Genetic clues to bee conservation
Primary Article: Jaffé R. et al. (2019), Landscape genomics to the rescue of a tropical bee threatened by habitat loss and climate change. Evolutionary Applications, 12: 1164-1177. https://doi.org/10.1111/eva.12794.
Featured Image: The study species, Melipona subnitida. Source: Wikipedia
Brazilian bees and a blueberry breakfast
This morning, I microwaved a bowl of oatmeal and topped it with a handful of blueberries, a spoonful of flax seed, and a dollop of honey. Without the toppings, my breakfast would have been a bland bowl of mush. Who should I thank for providing my breakfast’s extra protein and fiber, sweet flavor, and juicy berries, transforming it into a delicious, well-rounded meal? Bees!
Bees produce honey and are key pollinators for a variety of plants, including food crops like berries and flax. Pollinators, including bees, are responsible for 35% of the world’s crops- that’s about one in three bites that you take. Throughout history until today, many families around the world have earned at least part of their income through either farming or beekeeping.
Bees are threatened around the world by habitat degradation and climate change. Deforestation breaks up the bees’ habitat, which gives populations fewer choices for mates. This can reduce genetic diversity.
Climate change affects the availability of the plants that bees need for habitat and food. As changes in the environment cause plants to move or perish, bee populations will likely follow similar patterns.
Jaffe and colleagues (2019) used genomic tools to study how climate change and habitat loss are affecting the tropical bee Melipona subnitida. This species is native to northeastern Brazil and is very important to the region. It is a source of income for rural beekeeping families, and a key pollinator of local crops which feed people in the region.
The bee inhabits a range of climates, altitudes, and latitudes within the region of northeast Brazil. Because the species lives in so many different places, we would expect it to adapt to each set of environmental conditions, and therefore have high levels of genetic diversity.
As the climate changes, we expect that the bees will migrate to higher elevations. However, their migration may be limited. Stingless bee queens do not have wings, so they don’t travel far from their original colonies when they establish new ones. Additionally, deforestation and development have reduced available habitat and migration pathways.
Because of these challenges, and because the bees have social and economic importance, humans may help them migrate. In order to do this effectively, we need more information about the distribution of genetic diversity and adaptation.
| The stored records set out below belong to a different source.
Lemma register_inv r p cb l u :
  let key := payload_Key p in
  let n := wc_nextSubID (sr_client r) + 1 in
  let id := sdk_key [key; pretty (Z.to_N n)] in
  socket_inv (Some key) r -> wc_subscribers (sr_client r) !! key = Some l ->
  wc_heap (sr_client r) !! l = Some u ->
  exists u', uniq_subscribe u id (mkTyped (payload_Channel p) cb) = (u', Some (us_count u + 1)) /\
    us_subscriptionPayload u' = us_subscriptionPayload u /\
    socket_inv None (mkSocketRun
      (wc_with_subscribers (wc_with_nextSubID (sr_client r) n) (wc_subscribers (sr_client r))
         (<[l := u']> (wc_heap (sr_client r))))
      (sr_handles r ++ [mkSdkSubscription id l]) (<[id := (p, cb)]> (sr_open r))).
Proof.
  intros key n id Hr Hl Hu. destruct (live_subscriber _ _ _ _ _ Hr Hl Hu) as [Hid Hkey Hcount Hcbs].
  pose proof (fun k l' => subscribers_inj _ _ key k l' Hr) as Hinj.
  destruct Hr as [Hf Hlv Hc Hrt Hh Hn].
  assert (forall k id', issued (wc_nextSubID (sr_client r)) id' k -> id' <> id) as Hnew.
  { intros k id' Hi. apply (issued_inj _ _ id _ key n Hi); [lia|done]. }
  assert (sr_open r !! id = None) as Hfree.
  { destruct (sr_open r !! id) as [e|] eqn:Ee; [|done]. by apply Hf, Hnew in Ee. }
  assert (us_subscribers u !! id = None) as Hfree'.
  { rewrite Hcbs, lookup_fmap. destruct (open_at (sr_open r) key !! id) as [e|] eqn:Ee; [|done].
    apply open_at_lookup in Ee as [Ee _]. congruence. }
  unfold uniq_subscribe. rewrite Hfree'. eexists. split; [reflexivity|]. split; [done|].
  assert (forall id' k, issued (wc_nextSubID (sr_client r)) id' k -> issued n id' k) as Hmono.
  { intros id' k (m & -> & ?). exists m. split; [done|lia]. }
  split; simpl.
  - intros id' e. rewrite lookup_insert. case_decide as Hii.
    + intros [= <-]. subst id'. exists n. split; [done|lia].
    + intros He. by apply Hmono, Hf.
  - intros k l' Hk. rewrite open_at_insert by done. simpl. fold key.
    case_decide as Hkk.
    + subst k. assert (l' = l) as -> by congruence. rewrite lookup_insert_eq.
      split; [right; apply insert_non_empty|]. eexists. split; [reflexivity|]. split; simpl; try done.
      * rewrite Hcount, map_size_insert_None by done. lia.
      * by rewrite Hcbs, open_at_insert, decide_True, fmap_insert.
    + destruct (Hlv k l' Hk) as ([[= ->]|Ho] & u0 & Hu0 & [? ? ? Hcb0]); [done|].
      split; [by right|]. exists u0. rewrite lookup_insert_ne by (intros ->; by apply Hkk, (Hinj k l')).
      split; [done|]. split; try done. by rewrite Hcb0, open_at_insert, decide_False.
  - intros id' e. rewrite lookup_insert. case_decide; [intros [= <-]; by eexists|apply Hc].
  - intros l' u0. rewrite lookup_insert. case_decide as Hll.
    + intros [= <-]. subst l'. left. simpl. by rewrite Hid.
    + apply Hrt.
  - intros h [Hin| ->%list_elem_of_singleton]%elem_of_app; simpl.
    + destruct (Hh h Hin) as ((k & Hi) & Hs & He). split; [exists k; by apply Hmono|]. split.
      * rewrite lookup_insert. by case_decide; [eexists|].
      * rewrite lookup_insert_ne; [done|]. intros E. by apply Hnew in Hi.
    + split; [exists key, n; split; [done|lia]|]. rewrite lookup_insert_eq. split; [by eexists|].
      intros e. rewrite lookup_insert_eq. by intros [= <-].
  - lia.
Qed.
Lemma unregister_inv_open r id e l u :
  let key := payload_Key e.1 in
  let opens := delete id (sr_open r) in
  socket_inv None r -> sr_open r !! id = Some e ->
  wc_subscribers (sr_client r) !! key = Some l -> subscriber_ok opens key u ->
  socket_inv (Some key) (mkSocketRun
    (wc_with_subscribers (sr_client r) (wc_subscribers (sr_client r))
       (<[l := u]> (wc_heap (sr_client r)))) (sr_handles r) opens).
Proof.
  intros key opens Hr Eo Hl Hok. pose proof (fun k l' => subscribers_inj _ _ key k l' Hr) as Hinj.
  destruct Hr as [Hf Hlv Hc Hrt Hh Hn].
  assert (forall id' e', opens !! id' = Some e' -> sr_open r !! id' = Some e') as Hsub.
  { intros id' e'. unfold opens. rewrite lookup_delete. by case_decide. }
  split; simpl; try done.
  - intros id' e' He%Hsub. by apply Hf.
  - intros k l' Hk. unfold opens. rewrite (open_at_delete _ _ _ e) by done. fold key.
    case_decide as Hkk.
    + subst k. assert (l' = l) as -> by congruence. rewrite lookup_insert_eq.
      split; [by left|]. by exists u.
    + destruct (Hlv k l' Hk) as ([|Ho] & u0 & Hu0 & [? ? ? Hcb]); [done|].
      split; [by right|]. exists u0.
      rewrite lookup_insert_ne by (intros ->; by apply Hkk, (Hinj k l')).
      split; [done|]. split; try done.
      by rewrite Hcb, (open_at_delete _ _ _ e), decide_False.
  - intros id' e' He%Hsub. by apply (Hc id').
  - intros l' u'. rewrite lookup_insert. case_decide as Hll.
    + intros [= <-]. left. by rewrite (so_id _ _ _ Hok), <- Hll.
    + apply Hrt.
  - intros h Hin. destruct (Hh h Hin) as (Hi & Hs & He). split; [done|]. split.
    + rewrite lookup_insert. by case_decide; [eexists|].
    + intros e' He'%Hsub. by apply He.
Qed.
(* ===== verification/GoMath.v ===== *)
(** * Go's math package

    The functions of [math] and the conversions the exchange client applies to
    prices, as executable functions on [SpecFloat] values: [Floor], [Round],
    [Copysign], [Pow] with base ten and an integer exponent, and [int(x)].
    They follow the portable implementations of the Go standard library. *)

From Stdlib Require Import ZArith Lia.
From Stdlib Require Import Floats.SpecFloat.
From stdpp Require Import base list tactics.
From S2P Require Import Prelude Float64.
Local Open Scope Z_scope.

Definition f10 : float64 := float64_of_Z 10.
Definition f_half : float64 := fdiv f1 (float64_of_Z 2).

(** The float64 with sign [s] and integer magnitude [z]. *)
Definition signed_integer (s : bool) (z : Z) : float64 :=
  if z =? 0 then S754_zero s else float64_of_Z (if s then - z else z).

(** [math.Floor]. *)
Definition math_Floor (x : float64) : float64 :=
  match x with
  | S754_finite s m e =>
      if 0 <=? e then x
      else let q := (if s then Zneg m else Zpos m) / 2 ^ (- e) in
           signed_integer (q <? 0) (Z.abs q)
  | _ => x
  end.

(** [math.Round]: halves away from zero. *)
Definition math_Round (x : float64) : float64 :=
  match x with
  | S754_finite s m e =>
      if 0 <=? e then x
      else signed_integer s ((2 * Zpos m + 2 ^ (- e)) / (2 * 2 ^ (- e)))
  | _ => x
  end.

(** [math.Copysign(f, sign)]; the sign of a NaN is not represented. *)
Definition float_sign (x : float64) : bool :=
  match x with
  | S754_zero s | S754_infinity s | S754_finite s _ _ => s
  | S754_nan => false
  end.

Definition math_Copysign (f sign : float64) : float64 :=
  match f with
  | S754_zero _ => S754_zero (float_sign sign)
  | S754_infinity _ => S754_infinity (float_sign sign)
  | S754_finite _ m e => S754_finite (float_sign sign) m e
  | S754_nan => S754_nan
  end.

(** [int(x)] on amd64: truncation; the smallest int64 for a value that has no
    64-bit truncation. *)
Definition int_of_float64 (x : float64) : Z :=
  match x with
  | S754_zero _ => 0
  | S754_finite s m e =>
      let a := if 0 <=? e then Zpos m * 2 ^ e else Zpos m / 2 ^ (- e) in
      let z := if s then - a else a in
      if (int64_min <=? z) && (z <=? int64_max) then z else int64_min
  | _ => int64_min
  end.

(** The squaring loop of [math.Pow] over the bits of the exponent; the base is
    kept as [x1 * 2^xe] with [x1] in [1/2, 1), the result as [a1 * 2^ae]. *)
Fixpoint pow_loop (i : positive) (x1 : float64) (xe : Z) (a1 : float64) (ae : Z) : float64 * Z :=
  if (xe <? - 2 ^ 12) || (2 ^ 12 <? xe) then (a1, ae + xe)
  else
    let sq := fmul x1 x1 in
    let '(x1', xe') := if fltb sq f_half then (fadd sq sq, 2 * xe - 1) else (sq, 2 * xe) in
    match i with
    | xH => (fmul a1 x1, ae + xe)
    | xO i => pow_loop i x1' xe' a1 ae
    | xI i => pow_loop i x1' xe' (fmul a1 x1) (ae + xe)
    end.

(** [math.Pow(10, float64(n))], [n] an int64. *)
Definition math_Pow10 (n : Z) : float64 :=
  match n with
  | Z0 => f1
  | Zpos xH => f10
  | Zpos p | Zneg p =>
      let '(x1, xe) := SFfrexp f64_prec f64_emax f10 in
      let '(a1, ae) := pow_loop p x1 xe f1 0 in
      if n <? 0 then SFldexp f64_prec f64_emax (fdiv f1 a1) (- ae)
      else SFldexp f64_prec f64_emax a1 ae
  end.

Example floor_down : math_Floor (fdiv (float64_of_Z (-1)) (float64_of_Z 2)) = float64_of_Z (-1).
Proof. vm_compute. reflexivity. Qed.
Example round_half_up : math_Round (fdiv (float64_of_Z (-5)) (float64_of_Z 2)) = float64_of_Z (-3).
Proof. vm_compute. reflexivity. Qed.
Example round_down : math_Round (fdiv f1 (float64_of_Z 4)) = f0.
Proof. vm_compute. reflexivity. Qed.
Example trunc : int_of_float64 (fdiv (float64_of_Z (-5)) (float64_of_Z 2)) = -2.
Proof. vm_compute. reflexivity. Qed.

(** Powers of ten whose value and partial products are floats are exact. *)
Lemma math_Pow10_exact n : 0 <= n <= 22 -> math_Pow10 n = float64_of_Z (10 ^ n).
Proof.
  intros Hn.
  assert (forallb (fun k => SFeqb (math_Pow10 (Z.of_nat k)) (float64_of_Z (10 ^ Z.of_nat k)) &&
    match math_Pow10 (Z.of_nat k), float64_of_Z (10 ^ Z.of_nat k) with
    | S754_finite false m e, S754_finite false m' e' => Pos.eqb m m' && Z.eqb e e'
    | _, _ => false end) (seq 0 23) = true) as H by by vm_compute.
  rewrite forallb_forall in H. specialize (H (Z.to_nat n)).
  rewrite Z2Nat.id in H by lia. rewrite andb_true_iff in H.
  destruct H as [_ H]; [apply in_seq; lia|].
  destruct (math_Pow10 n) as [| | |[] m e]; try done.
  destruct (float64_of_Z (10 ^ n)) as [| | |[] m' e']; try done.
  rewrite andb_true_iff, Pos.eqb_eq, Z.eqb_eq in H. by destruct H as [-> ->].
Qed.

Example pow_minus_five : math_Pow10 (-5) = fdiv f1 (float64_of_Z 100000).
Proof. vm_compute. reflexivity. Qed.

(** ** Multiplying by ten raises the magnitude

    A positive mantissa and exponent have magnitude at least [k] when the
    leading bit of [m * 2^e] is at position [k - 1] or above. *)
Definition mag_ge (k m e : Z) : Prop := 0 < m /\ k <= Zdigits2 m + e.

Lemma Zdigits2_bounds m : 0 < m -> 2 ^ (Zdigits2 m - 1) <= m < 2 ^ Zdigits2 m.
Proof. destruct m as [|p|p]; [lia| |lia]. intros _. apply digits2_pos_bounds. Qed.

Lemma Zdigits2_pos m : 0 < m -> 0 < Zdigits2 m.
Proof. destruct m; simpl; lia. Qed.

Lemma Zdigits2_ge m n : 2 ^ n <= m -> 0 < m -> n < Zdigits2 m.
Proof.
  intros Hn Hm. pose proof (Zdigits2_bounds m Hm) as [_ U].
  pose proof (Zdigits2_pos m Hm).
  assert (2 ^ n < 2 ^ Zdigits2 m) as Hp by lia.
  apply Z.pow_lt_mono_r_iff in Hp; lia.
Qed.

Lemma Zdigits2_le_mono m1 m2 : 0 < m1 -> m1 <= m2 -> Zdigits2 m1 <= Zdigits2 m2.
Proof.
  intros H1 H2. pose proof (Zdigits2_bounds m1 H1) as [L _].
  pose proof (Zdigits2_ge m2 (Zdigits2 m1 - 1) ltac:(lia) ltac:(lia)). lia.
Qed.

Lemma Zdigits2_shift m n :
  0 < m -> 0 <= n < Zdigits2 m -> 0 < m / 2 ^ n /\ Zdigits2 m - n <= Zdigits2 (m / 2 ^ n).
Proof.
  intros Hm Hn. pose proof (Zdigits2_bounds m Hm) as [L _].
  pose proof (Z.pow_pos_nonneg 2 n ltac:(lia) ltac:(lia)).
  assert (2 ^ (Zdigits2 m - 1 - n) <= m / 2 ^ n) as Hle.
  { apply Z.div_le_lower_bound; [done|]. rewrite <- Z.pow_add_r by lia.
    etransitivity; [|exact L]. apply Z.pow_le_mono_r; lia. }
  pose proof (Z.pow_pos_nonneg 2 (Zdigits2 m - 1 - n) ltac:(lia) ltac:(lia)).
  split; [lia|]. pose proof (Zdigits2_ge (m / 2 ^ n) (Zdigits2 m - 1 - n) Hle ltac:(lia)). lia.
Qed.

(** Dropping bits below the leading one keeps the magnitude. *)
Lemma shr_fexp_mag k m e l :
  -1074 < k -> mag_ge k m e ->
  let '(r, e') := shr_fexp f64_prec f64_emax m e l in mag_ge k (shr_m r) e'.
Proof.
  intros Hk [Hm Hd]. unfold shr_fexp. set (r0 := shr_record_of_loc m l).
  assert (shr_m r0 = m) as Hr0 by (subst r0; by destruct l as [|[]]).
  destruct (fexp f64_prec f64_emax (Zdigits2 m + e) - e) as [|n|n] eqn:En; simpl;
    rewrite ?Hr0; try by split.
  rewrite iter_pos_nat.
  destruct (shr_iter_spec (Pos.to_nat n) r0 ltac:(lia)) as [E1 _].
  rewrite Hr0, positive_nat_Z in E1. rewrite E1.
  assert (0 <= Zpos n < Zdigits2 m) as Hn.
  { unfold fexp, emin, f64_prec, f64_emax in En. lia. }
  destruct (Zdigits2_shift m (Zpos n) Hm Hn). split; lia.
Qed.

(** Rounding keeps a magnitude above the smallest subnormal's. *)
Lemma binary_round_aux_mag k m e :
  -1074 < k -> mag_ge k m e ->
  match binary_round_aux f64_prec f64_emax false m e loc_Exact with
  | S754_finite false m' e' => k <= Zpos (digits2_pos m') + e'
  | S754_infinity false => True
  | _ => False
  end.
Proof.
  intros Hk Hm. unfold binary_round_aux.
  pose proof (shr_fexp_mag k m e loc_Exact Hk Hm) as H1.
  destruct (shr_fexp _ _ m e loc_Exact) as [r1 e1]. destruct H1 as [P1 D1].
  set (M := round_nearest_even (shr_m r1) (loc_of_shr_record r1)).
  assert (shr_m r1 <= M) as HM.
  { subst M. unfold round_nearest_even. repeat case_match; lia. }
  pose proof (Zdigits2_le_mono _ _ P1 HM).
  pose proof (shr_fexp_mag k M e1 loc_Exact Hk ltac:(split; lia)) as H2.
  destruct (shr_fexp _ _ M e1 loc_Exact) as [r2 e2]. destruct H2 as [P2 D2].
  destruct (shr_m r2) as [|p|p]; [lia| |lia]. by destruct (_ <=? _).
Qed.

Lemma f10_eq : f10 = S754_finite false 5629499534213120 (-49).
Proof. vm_compute. reflexivity. Qed.

(** [x * 10] is at least eight times [x], up to overflow. *)
Lemma fmul_10_mag m e :
  -1074 <= e ->
  match fmul (S754_finite false m e) f10 with
  | S754_finite false m' e' => Zpos (digits2_pos m) + e + 3 <= Zpos (digits2_pos m') + e'
  | S754_infinity false => True
  | _ => False
  end.
Proof.
  intros He. rewrite f10_eq. apply binary_round_aux_mag; [lia|]. split; [lia|].
  pose proof (digits2_pos_bounds m) as [L _]. set (d := Zpos (digits2_pos m)) in *.
  assert (0 < d) by (subst d; lia).
  assert (2 ^ (d + 51) <= Zpos (m * 5629499534213120)) as Hp.
  { replace (d + 51) with ((d - 1) + 52) by lia. rewrite Z.pow_add_r by lia.
    rewrite pow_52. lia. }
  pose proof (Zdigits2_ge _ _ Hp ltac:(lia)). lia.
Qed.

Lemma fltb_finite m e k e' :
  fltb (S754_finite false m e) (S754_finite false k e') = true ->
  e < e' \/ (e = e' /\ Zpos m < Zpos k).
Proof.
  unfold fltb, SFltb. cbn [SFcompare].
  destruct (Z.compare_spec e e') as [Ee|Hlt|Hgt]; [|by left|done].
  pose proof (Pos.compare_spec m k) as Hm. unfold Pos.compare in Hm.
  destruct Hm as [?|Hm|?]; intros Hc; try done. by right.
Qed.

(** A positive float below 1 has its leading bit below the unit. *)
Lemma finite_lt_one_mag m e :
  fltb (S754_finite false m e) f1 = true -> f64_valid (S754_finite false m e) ->
  Zpos (digits2_pos m) + e <= 0.
Proof.
  rewrite f1_eq. unfold f64_valid, valid_binary, bounded, canonical_mantissa.
  rewrite andb_true_iff, Z.eqb_eq. intros Hc [Hv _].
  unfold fexp, emin, f64_prec, f64_emax in Hv. apply fltb_finite in Hc.
  rewrite <- pow_52 in Hc. pose proof (digits2_pos_bounds m) as [L _].
  set (d := Zpos (digits2_pos m)) in *. clearbody d.
  destruct Hc as [Hlt|[-> Hm]]; [lia|].
  destruct (Z.le_gt_cases d 52) as [?|Hd]; [lia|].
  assert (2 ^ 52 <= 2 ^ (d - 1)) as Hp by (apply Z.pow_le_mono_r; lia). lia.
Qed.

(** ** Rounding produces canonical values *)

Lemma Zdigits2_lt m n : 0 < m -> m < 2 ^ n -> Zdigits2 m <= n.
Proof.
  intros Hm Hn. pose proof (Zdigits2_bounds m Hm) as [L _].
  destruct (Z.le_gt_cases (Zdigits2 m) n) as [?|Hgt]; [done|].
  assert (2 ^ n <= 2 ^ (Zdigits2 m - 1)) by (apply Z.pow_le_mono_r; lia). lia.
Qed.

Lemma Zdigits2_shift_eq m n :
  0 < m -> 0 <= n < Zdigits2 m -> Zdigits2 (m / 2 ^ n) = Zdigits2 m - n.
Proof.
  intros Hm Hn. destruct (Zdigits2_shift m n Hm Hn) as [Hp Hge].
  pose proof (Zdigits2_bounds m Hm) as [_ U].
  assert (m / 2 ^ n < 2 ^ (Zdigits2 m - n)) as Hlt.
  { apply Z.div_lt_upper_bound; [apply Z.pow_pos_nonneg; lia|].
    rewrite <- Z.pow_add_r by lia. by replace (n + (Zdigits2 m - n)) with (Zdigits2 m) by lia. }
  pose proof (Zdigits2_lt _ _ Hp Hlt). lia.
Qed.

Abbreviation fexp64 := (fexp f64_prec f64_emax).

Lemma fexp64_eq z : fexp64 z = Z.max (z - 53) (-1074).
Proof. unfold fexp, emin, f64_prec, f64_emax. lia. Qed.

(** A shift to the exponent of the format: the new exponent is the one the
    magnitude asks for, and what is left of the mantissa keeps it. *)
Lemma shr_fexp_exponent m e l :
  0 < m -> e <= fexp64 (Zdigits2 m + e) ->
  let '(r, e') := shr_fexp f64_prec f64_emax m e l in
  e' = fexp64 (Zdigits2 m + e) /\ 0 <= shr_m r /\
  (0 < shr_m r -> Zdigits2 (shr_m r) + e' = Zdigits2 m + e) /\
  (shr_m r = 0 -> e' = -1074).
Proof.
  intros Hm He. unfold shr_fexp. set (r0 := shr_record_of_loc m l).
  assert (shr_m r0 = m) as Hr0 by (subst r0; by destruct l as [|[]]).
  pose proof (Zdigits2_pos m Hm) as HD. pose proof (fexp64_eq (Zdigits2 m + e)) as Ef.
  destruct (fexp64 (Zdigits2 m + e) - e) as [|n|n] eqn:En; simpl;
    [rewrite Hr0; repeat split; lia| |lia].
  rewrite iter_pos_nat.
  destruct (shr_iter_spec (Pos.to_nat n) r0 ltac:(lia)) as [E1 _].
  rewrite Hr0, positive_nat_Z in E1. rewrite E1.
  split; [lia|]. split; [apply Z.div_pos; [lia|apply Z.pow_pos_nonneg; lia]|].
  destruct (Z.lt_ge_cases (Zpos n) (Zdigits2 m)) as [Hn|Hn].
  - destruct (Zdigits2_shift m (Zpos n) Hm ltac:(lia)) as [Hp _]. split; [|lia].
    intros _. rewrite Zdigits2_shift_eq by lia. lia.
  - assert (m / 2 ^ Zpos n = 0) as E0.
    { apply Z.div_small. split; [lia|]. pose proof (Zdigits2_bounds m Hm) as [_ U].
      eapply Z.lt_le_trans; [exact U|]. apply Z.pow_le_mono_r; lia. }
    rewrite E0. split; [lia|]. intros _. lia.
Qed.

Lemma round_nearest_even_bounds m l : m <= round_nearest_even m l <= m + 1.
Proof. unfold round_nearest_even. repeat case_match; lia. Qed.

(** A float operation that rounds an exact result with enough bits returns a
    canonical float64. *)
Lemma binary_round_aux_valid s m e l :
  0 < m -> e <= fexp64 (Zdigits2 m + e) ->
  f64_valid (binary_round_aux f64_prec f64_emax s m e l).
Proof.
  intros Hm He. unfold binary_round_aux.
  pose proof (shr_fexp_exponent m e l Hm He) as H1.
  destruct (shr_fexp _ _ m e l) as [r1 e1]. destruct H1 as (E1 & P1 & D1 & Z1).
  pose proof (round_nearest_even_bounds (shr_m r1) (loc_of_shr_record r1)) as HM.
  set (M := round_nearest_even (shr_m r1) (loc_of_shr_record r1)) in *. clearbody M.
  assert (M = 0 \/ (0 < M /\ e1 <= fexp64 (Zdigits2 M + e1))) as [->|[HM0 HMe]].
  { destruct (Z.eq_dec M 0); [by left|right]. split; [lia|].
    rewrite fexp64_eq. rewrite fexp64_eq in E1.
    destruct (Z.eq_dec (shr_m r1) 0) as [E0|E0]; [specialize (Z1 E0); lia|].
    pose proof (Zdigits2_le_mono (shr_m r1) M ltac:(lia) ltac:(lia)).
    specialize (D1 ltac:(lia)). lia. }
  { assert (shr_m (fst (shr_fexp f64_prec f64_emax 0 e1 loc_Exact)) = 0) as E0.
    { unfold shr_fexp, shr. destruct (_ - e1) as [|p|p]; simpl; try done.
      rewrite iter_pos_nat.
      destruct (shr_iter_spec (Pos.to_nat p) (Build_shr_record 0 false false) ltac:(done)) as [Ei _].
      cbn [shr_m] in Ei. rewrite Ei. apply Z.div_0_l, Z.pow_nonzero; lia. }
    destruct (shr_fexp _ _ 0 e1 loc_Exact) as [r2 e2]. simpl in E0. by rewrite E0. }
  pose proof (shr_fexp_exponent M e1 loc_Exact HM0 HMe) as H2.
  destruct (shr_fexp _ _ M e1 loc_Exact) as [r2 e2]. destruct H2 as (E2 & P2 & D2 & _).
  destruct (shr_m r2) as [|p|p]; [done| |lia].
  destruct (e2 <=? f64_emax - f64_prec) eqn:Eb; [|done].
  unfold f64_valid, valid_binary, bounded, canonical_mantissa.
  rewrite Eb, andb_true_r, Z.eqb_eq. specialize (D2 ltac:(lia)). simpl in D2.
  by rewrite D2.
Qed.

Lemma fmul_10_valid m e : f64_valid (fmul (S754_finite false m e) f10).
Proof.
  rewrite f10_eq. apply binary_round_aux_valid; [lia|]. rewrite fexp64_eq.
  assert (2 ^ 52 <= Zpos (m * 5629499534213120)) as Hp by (rewrite pow_52; lia).
  pose proof (Zdigits2_ge _ _ Hp ltac:(lia)). lia.
Qed.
The study aimed to identify barriers to mating between populations and to piece together the distribution of adaptive traits through geographical space.
Researchers asked two main questions:
- Are genetic diversity and gene flow affected by the availability of forests that have not been cut or turned into farmland?
- Where has genetic adaptation to local environments occurred?
Beekeepers and scientists worked together to collect samples. Scientists collected bees that were distributed throughout the entire region in varying environments from beekeepers who could verify the origin of their bees. They extracted DNA to look for evidence of adaptation to different environments.
The researchers expected that areas with more natural habitat would contain greater genetic diversity. They also expected that landscape features, such as rough terrain, waterways, or developed areas, would lead to isolation of populations. Finally, they expected to find evidence of adaptation to temperature, precipitation, and forest cover in varying locations.
Forests provide pathways, temperature variation builds walls
The researchers identified four genetically distinct groups, supporting their prediction that the species would contain high genetic diversity from local adaptation.
They were surprised to find that the amount of available undeveloped forest did not influence genetic diversity. However, this may be because it is too early to detect effects, so we should continue genetic monitoring and studies in the future.
Temperature fluctuations were the largest obstacle to bee dispersal, compared to other environmental factors. Previous studies showed that temperature affected bee bodily structure and functions, but this is the first to show that temperature affects the ability of the bees to migrate and establish new colonies.
Lack of forest cover also posed a significant dispersal obstacle. Higher amounts of mating between populations were correlated with low annual temperature variation, more forest cover, lower elevations, and flatter terrain.
Even though the bees typically don’t travel far to establish new colonies, researchers were surprised to find genetically related colonies over distances up to 300 km.
DNA analyses showed that bees have adapted in response to varying local environmental conditions such as temperature, precipitation, and forest cover. This study was the first to show that stingless bees are genetically distinct in highland vs lowland environments.
Scientists have predicted that as climate change progresses, highlands will become more similar to current lowland areas. When this occurs, lowland bee populations will likely move to the highlands. However, highland bee populations won’t have anywhere to go. Because these genetically unique highland populations are at risk, we should prioritize their protection.
The connectivity between highlands and lowlands should also be protected so that migration can occur. This can be done by preserving or restoring forests in the foothills and on mountains.
Finally, if humans assist in bee migration by establishing new colonies, we should ensure that the colonies we establish are within 300 km of natural populations in order to maintain connectivity.
The ecological and evolutionary discoveries made through this study can help us to more effectively face environmental challenges and better sustain family livelihoods, tasty honey, and food crops.